▶ **Problem**
The answer should hold only the line with "rewrite load_data_eq, Hjson." and each line after it through the last line of the material, exactly.

▶ **Records for this exercise**

==================================================

(** X14.  [summary] for a month 1..12 adds up the records of that month of
    the current year, whatever their category, prints the total with the
    month's name, and prints the over-budget warning after it exactly when a
    budget is stored for that month and the total is greater than it; without
    month it prints the total of all records.  It saves nothing. *)
Theorem summary_warns_over_budget (env : Env) (w : World) (d : Document) (mo : Z) :
  reads w d -> 1 <= mo <= 12 ->
  exists exps mname all,
    filter_expenses (today env) (expenses d) None (Some mo) = Ok exps
    /\ Permutation exps (List.filter (in_month (today env) mo) (expenses d))
    /\ month_name mo = Ok mname
    /\ filter_expenses (today env) (expenses d) None None = Ok all
    /\ stdout (invoke w (env, Summary (Some mo)))
       = (stdout w ++
          total_line (Some mname) (total_of exps)
          :: match budgets d !! ym_key (year (today env)) mo with
             | Some b =>
                 if fgt (total_of exps) b
                 then [over_budget_line (ym_key (year (today env)) mo) b (total_of exps)]
                 else []
             | None => []
             end)%list
    /\ stdout (invoke w (env, Summary None))
       = (stdout w ++ [total_line None (total_of all)])%list
    /\ saves (invoke w (env, Summary (Some mo))) = saves w
    /\ saves (invoke w (env, Summary None)) = saves w.
Proof.
  intros Hr Hmo.
  destruct (month_name_ok mo Hmo) as [mname Hname].
  pose proof (filter_expenses_unfold (today env) (expenses d) None (Some mo)
                ltac:(intros m [= <-]; exact Hmo)) as Hf.
  eexists. exists mname. eexists.
  split; [exact Hf|]. split.
  { rewrite sorted_perm. rewrite (filter_ext_bool _ (in_month (today env) mo));
      [reflexivity | intros e; reflexivity]. }
  split; [exact Hname|]. split; [reflexivity|].
  destruct (load_data_world env w) as (Hout & Hsaves & _).
  pose proof (Hr env) as Hl.
  assert (exists w',
            func (Summary (Some mo)) env w = (Ok tt, w')
            /\ saves w' = saves w
            /\ stdout w'
               = (stdout w ++
                  total_line (Some mname)
                    (total_of (sorted expense_lt
                       (List.filter (keeps (today env) None (Some mo)) (expenses d))))
                  :: match budgets d !! ym_key (year (today env)) mo with
                     | Some b =>
                         if fgt (total_of (sorted expense_lt
                                  (List.filter (keeps (today env) None (Some mo))
                                     (expenses d)))) b
                         then [over_budget_line (ym_key (year (today env)) mo) b
                                 (total_of (sorted expense_lt
                                    (List.filter (keeps (today env) None (Some mo))
                                       (expenses d))))]
                         else []
                     | None => []
                     end)%list) as (w1 & Hfunc1 & Hs1 & Ho1).
  { simpl. unfold summary, bind, lift, ask.
    destruct (load_data env w) as [[data|x] w0]; simpl in Hl; [|discriminate].
    injection Hl as ->. rewrite Hf, Hname. rewrite month_to_ym_ok by exact Hmo.
    simpl in Hout, Hsaves. unfold total_of, total_line, over_budget_line.
    destruct (budgets d !! ym_key (year (today env)) mo) as [b|]; [destruct (fgt _ b)|];
      eexists; (split; [reflexivity|]); simpl; rewrite Hout, Hsaves;
      rewrite <- ?app_assoc; split; reflexivity. }
  assert (exists w',
            func (Summary None) env w = (Ok tt, w')
            /\ saves w' = saves w
            /\ stdout w'
               = (stdout w ++ [total_line None (total_of (sorted expense_lt (expenses d)))])%list)
    as (w2 & Hfunc2 & Hs2 & Ho2).
  { simpl. unfold summary, bind, lift, ask.
    destruct (load_data env w) as [[data|x] w0]; simpl in Hl; [|discriminate].
    injection Hl as ->. simpl in Hout, Hsaves.
    eexists. split; [reflexivity|]. simpl. rewrite Hout, Hsaves. split; reflexivity. }
  rewrite (invoke_ok _ _ _ _ Hfunc1), (invoke_ok _ _ _ _ Hfunc2).
  split; [exact Ho1|]. split; [exact Ho2|]. split; assumption.
Qed.

(** X15.  [export] writes nothing and prints [No expenses to export.] when
    the filter keeps no record; otherwise it writes one file at the given
    path, the header row followed by one row per kept record in sorted order,
    and prints how many records it exported and the path as [pathlib] writes
    it.  It never saves the document.  The file written may be one of the
    three files of the data directory: it then holds the rows, and when it is
    the data file the next invocation reads the fresh document. *)
Theorem export_writes_the_kept_records (env : Env) (w : World) (d : Document)
        (csv : string) (category : option string) (month : option Z)
        (exps : list Expense) :
  reads w d ->
  filter_expenses (today env) (expenses d) category month = Ok exps ->
  let w' := invoke w (env, Export csv category month) in
  let rows := csv_header :: List.map export_row exps in
  saves w' = saves w
  /\ (exps = [] ->
        csv_files w' = csv_files w
        /\ stdout w' = (stdout w ++ ["No expenses to export."])%list
        /\ reads w' d)
  /\ (exps <> [] ->
        csv_files w' = (csv_files w ++ [(csv, rows)])%list
        /\ stdout w' = (stdout w ++ [exported_line (length exps) (path_str env csv)])%list
        /\ match csv_target env csv with
           | OtherFile => reads w' d
           | DataFile =>
               data_json (the_dir w') = Some (CsvText rows) /\ reads w' fresh_document
           | BackupFile => data_bak (the_dir w') = Some (CsvText rows) /\ reads w' d
           | TempFile => data_tmp (the_dir w') = Some (CsvText rows) /\ reads w' d
           end).
Proof.
  intros Hr Hf w' rows.
  destruct (load_data_world env w) as (Hout & Hsaves & Hcsv).
  pose proof (Hr env) as Hl.
  assert (func (Export csv category month) env w
          = (Ok tt,
             match exps with
             | [] => printed (snd (load_data env w)) ["No expenses to export."]
             | _ => exported env (snd (load_data env w)) csv rows
                      (exported_line (length exps) (path_str env csv))
             end)) as Hfunc.
  { simpl. rewrite export_csv_eq.
    destruct (load_data env w) as [[data|x] w0]; simpl in Hl; [|discriminate].
    injection Hl as ->. rewrite Hf. destruct exps; reflexivity. }
  assert (forall env', fst (load_data env' (snd (load_data env w))) = Ok d) as Hagain
    by (intros env'; rewrite load_data_again; exact Hl).
  unfold w'. rewrite (invoke_ok _ _ _ _ Hfunc).
  destruct exps as [|e exps].
  - simpl. rewrite Hout, Hsaves, Hcsv. split; [reflexivity|]. split; [|congruence].
    intros _. split; [reflexivity|]. split; [reflexivity|].
    intros env'. rewrite <- (Hagain env'). apply load_data_same_dir. reflexivity.
  - destruct (exported_world env (snd (load_data env w)) csv rows
                (exported_line (length (e :: exps)) (path_str env csv)))
      as (Hd' & Ho' & Hs' & Hc').
    rewrite Hs', Hsaves. split; [reflexivity|]. split; [discriminate|].
    intros _. rewrite Hc', Hcsv, Ho', Hout. split; [reflexivity|]. split; [reflexivity|].
    pose proof (fun env' => exported_reads env env' (snd (load_data env w)) csv rows
                  (exported_line (length (e :: exps)) (path_str env csv))) as Hreads.
    unfold the_dir at 1 2 3. rewrite Hd'.
    destruct (csv_target env csv) eqn:Ht.
    + intros env'. rewrite (proj2 (Hreads env')); [apply Hagain | discriminate|].
      apply load_data_dir.
    + split; [reflexivity|]. intros env'. apply (proj1 (Hreads env')). reflexivity.
    + split; [reflexivity|].
      intros env'. rewrite (proj2 (Hreads env')); [apply Hagain | discriminate|].
      apply load_data_dir.
    + split; [reflexivity|].
      intros env'. rewrite (proj2 (Hreads env')); [apply Hagain | discriminate|].
      apply load_data_dir.
Qed.

(** X16.  On a data file that is not JSON an [add] that passes validation
    starts over: the document saved holds the new record alone, with id 1.
    The unreadable text is kept under the backup name when the renaming
    succeeds; when it fails, the backup is as before and the text is
    overwritten by the new document. *)
Theorem add_over_unreadable_file (env : Env) (w : World) (text : string)
        (description : string) (amount : float) (date category : option string)
        (date' : string) (amount' : float) :
  data_json (the_dir w) = Some (NotJson text) ->
  parse_date (today env) date = Ok date' -> validate_amount amount = Ok amount' ->
  let w' := invoke w (env, Add description amount date category) in
  let d' := mkDocument 2
              [mkExpense 1 date' (str_strip description) amount' (clean_category category)]
              ∅ in
  reads w' d'
  /\ data_json (the_dir w') = Some (dump d')
  /\ data_bak (the_dir w')
     = (if replace_ok env then Some (NotJson text) else data_bak (the_dir w))
  /\ saves w' = (saves w ++ [d'])%list
  /\ stdout w' = (stdout w ++ ["Expense added successfully (ID: 1)"])%list.
Proof.
  intros Hjson Hd Ha w' d'.
  assert (func (Add description amount date category) env w
          = (Ok tt, saved_and_printed (snd (load_data env w)) d'
                      "Expense added successfully (ID: 1)")) as Hfunc.
  { simpl. rewrite add_expense_eq, load_data_eq, Hjson, Hd, Ha. reflexivity. }
  unfold w'. rewrite (invoke_ok _ _ _ _ Hfunc).
  split; [intros env'; apply saved_and_printed_store|].
  rewrite load_data_eq, Hjson. unfold saved_and_printed, the_dir, with_dir. simpl.
  destruct (replace_ok env); simpl; repeat split; reflexivity.
Qed.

==================================================

▶ **Task result**
  rewrite load_data_eq, Hjson. unfold saved_and_printed, the_dir, with_dir. simpl.
  destruct (replace_ok env); simpl; repeat split; reflexivity.
Qed.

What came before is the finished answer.